Lemma od_del_head {V} (k : Z) (v : V) d : od_del k ((k, v) :: d) = Ok d.
Proof. unfold od_del, od_mem. simpl. rewrite !decide_True by done. done. Qed.

Definition result_of (t : Transfer) : TransferResult := mkTransferResult (tr_job_id t) true (tr_num_bytes t).

Lemma finished_wp query ts : forall results h, handler_inv h -> h_transfers h = ts ->
  wp (finished_loop query ts results) (fun r h' => handler_inv h' /\ same_factors h h' /\ exists done, ts = done ++ h_transfers h'
    /\ r = results ++ map result_of done /\ Forall (fun t => query (tr_end_event t) = true) done
    /\ match h_transfers h' with [] => True | t :: _ => query (tr_end_event t) = false end) h.
Proof.
  induction ts as [|t ts IH]; intros results h Hh Hts; simpl.
  - apply wp_ret. split; [done|]. split; [done|]. exists []. by rewrite app_nil_r, Hts.
  - destruct (query (tr_end_event t)) eqn:Hq.
    2: { apply wp_ret. split; [done|]. split; [done|]. exists []. rewrite app_nil_r, Hts. by split_and!. }
    destruct Hh as [He Hj Ho Hc Hg]. rewrite Hts in He, Hj, Hc. apply NoDup_cons in Hj as [Hjt Hj].
    apply wp_bind, wp_gets, wp_bind, wp_modify, wp_bind, wp_modify, wp_bind, wp_gets. cbn [id].
    apply wp_bind. simpl. rewrite He. eapply wp_lift_res; [apply od_del_head|].
    apply wp_bind, wp_modify. eapply wp_mono; [apply IH; [|done]|].
    + split; simpl; try done; [|by eapply chained_tail].
      unfold in_flight in *. rewrite Hts in Ho. destruct Ho as [Hnd Hlt]. simpl in *. unfold objects_ok; simpl.
      assert (Hp : tr_stream t :: tr_start_event t :: tr_end_event t :: flat_map (fun t => [tr_stream t; tr_start_event t; tr_end_event t]) ts ++ h_stream_pool h ++ h_event_pool h
        ≡ₚ flat_map (fun t => [tr_stream t; tr_start_event t; tr_end_event t]) ts ++ (h_stream_pool h ++ [tr_stream t]) ++ h_event_pool h ++ [tr_end_event t; tr_start_event t]).
      { solve_Permutation. }
      split; by rewrite <-Hp.
    + intros r h' (Hh' & Hf & done & -> & -> & Hall & Hend). split; [done|]. split; [exact Hf|]. exists (t :: done). split_and!; try done; [|by constructor].
      by rewrite <-app_assoc.
Qed.

(** ** Runs of one direction *)

(** The calls of the worker, with the jobs submitted and the jobs reported. *)
Inductive transfer_step : SingleDirectionOffloadingHandler * list Z * list Z -> SingleDirectionOffloadingHandler * list Z * list Z -> Prop :=
  | ts_submit h h' sub rep job src dst ok : (job ∉ sub) -> transfer_async job src dst h = (Ok ok, h') ->
      transfer_step (h, sub, rep) (h', sub ++ [job], rep)
  | ts_refused h h' sub rep job src dst e : (job ∉ sub) -> transfer_async job src dst h = (Err e, h') ->
      transfer_step (h, sub, rep) (h', sub, rep)
  | ts_finished h h' sub rep query rs : get_finished query h = (Ok rs, h') ->
      transfer_step (h, sub, rep) (h', sub, rep ++ map res_job_id rs).

Definition transfer_inv (s : SingleDirectionOffloadingHandler * list Z * list Z) : Prop :=
  handler_inv s.1.1 /\ s.1.2 = s.2 ++ map tr_job_id (h_transfers s.1.1).

Lemma transfer_async_inv h job src dst r h' : handler_inv h -> (job ∉ map tr_job_id (h_transfers h)) ->
  transfer_async job src dst h = (r, h') -> handler_inv h' /\
  map tr_job_id (h_transfers h') = map tr_job_id (h_transfers h) ++ match r with Ok _ => [job] | Err _ => [] end.
Proof.
  intros Hh Hjob Hrun. destruct (src_to_dst (h_src_block_size_factor h) (h_dst_block_size_factor h) src dst) as [pairs|e] eqn:E.
  - pose proof (transfer_async_wp job src dst pairs h Hh Hjob E) as Hw. apply wp_run in Hw as (ok & h1 & Hrun1 & _ & Hh1 & t & Ht & Hj & _).
    rewrite Hrun in Hrun1. injection Hrun1 as -> ->. split; [done|]. rewrite Ht, map_app. simpl. by rewrite Hj.
  - unfold transfer_async, mbind, M_bind, gets, lift_res in Hrun. cbn [id] in Hrun. rewrite E in Hrun. injection Hrun as <- <-.
    by rewrite app_nil_r.
Qed.

Lemma transfer_step_inv s s' : transfer_step s s' -> transfer_inv s -> transfer_inv s'.
Proof.
  intros Hstep [Hh Hsub]. inversion Hstep as [h h' sub rep job src dst ok Hjob Hrun|h h' sub rep job src dst e Hjob Hrun|h h' sub rep query rs Hrun]; subst; simpl in *.
  - assert (Hfresh : job ∉ map tr_job_id (h_transfers h)) by set_solver. destruct (transfer_async_inv h job src dst _ h' Hh Hfresh Hrun) as [Hh' Hmap]. split; [done|]. simpl.
    by rewrite Hmap, Hsub, app_assoc.
  - assert (Hfresh : job ∉ map tr_job_id (h_transfers h)) by set_solver. destruct (transfer_async_inv h job src dst _ h' Hh Hfresh Hrun) as [Hh' Hmap]. split; [done|]. simpl.
    by rewrite Hmap, Hsub, app_nil_r.
  - pose proof (finished_wp query (h_transfers h) [] h Hh eq_refl) as Hw. apply wp_run in Hw as (r & h1 & Hrun1 & Hh1 & _ & done & Hts & -> & _).
    unfold get_finished, mbind, M_bind, gets in Hrun. cbn [id] in Hrun. rewrite Hrun1 in Hrun. injection Hrun as <- <-.
    split; [done|]. simpl. rewrite Hsub, Hts, map_app, map_map, <-app_assoc. done.
Qed.

(** C20: transfers of one direction are a first-in first-out queue.  Along every run
    that begins with a new handler, the jobs submitted are the jobs reported
    followed by the jobs in flight, in order; each transfer in flight waits for the
    end event of the one before it; no two transfers in flight share a stream or an
    event, none of them is in a pool and no object is in the pools twice; and
    [get_finished] never raises: it reports the transfers at the head of the queue
    whose end event has completed, and stops at the first that has not. *)
Theorem transfers_fifo gs cs factor refs d h0 h sub rep :
  new_handler gs cs factor refs d = Ok h0 -> rtc transfer_step (h0, [], []) (h, sub, rep) ->
  sub = rep ++ map tr_job_id (h_transfers h) /\ chained (h_transfers h)
  /\ NoDup (in_flight h ++ h_stream_pool h ++ h_event_pool h)
  /\ forall query, exists done h', get_finished query h = (Ok (map result_of done), h') /\ h_transfers h = done ++ h_transfers h'
      /\ Forall (fun t => query (tr_end_event t) = true) done
      /\ match h_transfers h' with [] => True | t :: _ => query (tr_end_event t) = false end.
Proof.
  intros [H0 Hnil]%new_handler_inv Hrun.
  assert (Hinv : forall s, rtc transfer_step s (h, sub, rep) -> transfer_inv s -> transfer_inv (h, sub, rep)).
  { clear. intros s. remember (h, sub, rep) as s' eqn:E. clear E. induction 1; [done|]. intros Hs. by eapply IHrtc, transfer_step_inv. }
  destruct (Hinv _ Hrun) as [Hh Hsub]; [split; [done|]; simpl; by rewrite Hnil|]. simpl in *. split_and!; [done|apply Hh|apply Hh|].
  intros query. pose proof (finished_wp query (h_transfers h) [] h Hh eq_refl) as Hw. apply wp_run in Hw as (r & h' & Hrun' & _ & _ & done & Hts & -> & ? & ?).
  exists done, h'. split_and!; try done.
Qed.

(** ** Concrete transfers *)

Definition zero_memory : memory := fun _ => byte_of_Z 0.
Definition counting_memory : memory := byte_of_Z.

Lemma kv_store_load_roundtrip_witness : exists stored loaded,
  src_to_dst 1 2 [10; 11; 12; 13] [5; 3] = Ok stored /\ src_to_dst 2 1 [5; 3] [20; 21; 22] = Ok loaded
  /\ swap_blocks (swap_blocks counting_memory zero_memory 4 stored) zero_memory 4 loaded (20 * 4 + 1) = byte_of_Z 45.
Proof.
  destruct (kv_store_load_roundtrip 2 4 [5; 3] [10; 11; 12; 13] [20; 21; 22] counting_memory zero_memory zero_memory)
    as (stored & loaded & Hs & Hl & Hcopy).
  - lia.
  - lia.
  - apply (bool_decide_unpack _). vm_compute. exact I.
  - apply (bool_decide_unpack _). vm_compute. exact I.
  - reflexivity.
  - vm_compute. discriminate.
  - exists stored, loaded. split; [exact Hs|]. split; [exact Hl|]. apply (Hcopy 0%nat 11 20 1); [reflexivity|reflexivity|lia].
Defined.

Definition store_handler0 : SingleDirectionOffloadingHandler :=
  match new_handler [4] [8] 2 [[0]] true with Ok h => h | Err _ => mkHandler true 1 2 [] [] [] [] [] 0 end.
Definition store_handler1 := snd (transfer_async 7 [1; 2] [0] store_handler0).
Definition store_handler2 := snd (transfer_async 8 [3; 4] [1] store_handler1).
Definition store_handler3 := snd (get_finished (fun e => e =? 2) store_handler2).

Lemma store_run1 : transfer_step (store_handler0, [], []) (store_handler1, [7], []).
Proof.
  assert (E : transfer_async 7 [1; 2] [0] store_handler0 = (Ok true, store_handler1)) by (vm_compute; reflexivity).
  exact (ts_submit _ _ [] [] 7 [1; 2] [0] true (not_elem_of_nil 7) E).
Qed.

Lemma store_run2 : transfer_step (store_handler1, [7], []) (store_handler2, [7; 8], []).
Proof.
  assert (E : transfer_async 8 [3; 4] [1] store_handler1 = (Ok true, store_handler2)) by (vm_compute; reflexivity).
  refine (ts_submit _ _ [7] [] 8 [3; 4] [1] true _ E). intros H%list_elem_of_singleton. discriminate H.
Qed.

Lemma store_run3 : transfer_step (store_handler2, [7; 8], []) (store_handler3, [7; 8], [7]).
Proof.
  assert (E : get_finished (fun e => e =? 2) store_handler2 = (Ok [mkTransferResult 7 true 8], store_handler3)) by (vm_compute; reflexivity).
  exact (ts_finished _ _ [7; 8] [] (fun e => e =? 2) [mkTransferResult 7 true 8] E).
Qed.

Lemma transfers_fifo_witness :
  new_handler [4] [8] 2 [[0]] true = Ok store_handler0
  /\ [7; 8] = [7] ++ map tr_job_id (h_transfers store_handler3) /\ chained (h_transfers store_handler2).
Proof.
  pose proof (rtc_l _ _ _ _ store_run1 (rtc_once _ _ store_run2)) as H2. split; [reflexivity|]. split.
  - exact (proj1 (transfers_fifo [4] [8] 2 [[0]] true store_handler0 store_handler3 [7; 8] [7] eq_refl (rtc_r _ _ _ H2 store_run3))).
  - exact (proj1 (proj2 (transfers_fifo [4] [8] 2 [[0]] true store_handler0 store_handler2 [7; 8] [] eq_refl H2))).
Defined.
⁂
- _Assignment_
For the string "mkTransferResult", go through the entries above and copy each line where it occurs.

- _Solution to this problem_
Definition result_of (t : Transfer) : TransferResult := mkTransferResult (tr_job_id t) true (tr_num_bytes t).
  assert (E : get_finished (fun e => e =? 2) store_handler2 = (Ok [mkTransferResult 7 true 8], store_handler3)) by (vm_compute; reflexivity).
  exact (ts_finished _ _ [7; 8] [] (fun e => e =? 2) [mkTransferResult 7 true 8] E).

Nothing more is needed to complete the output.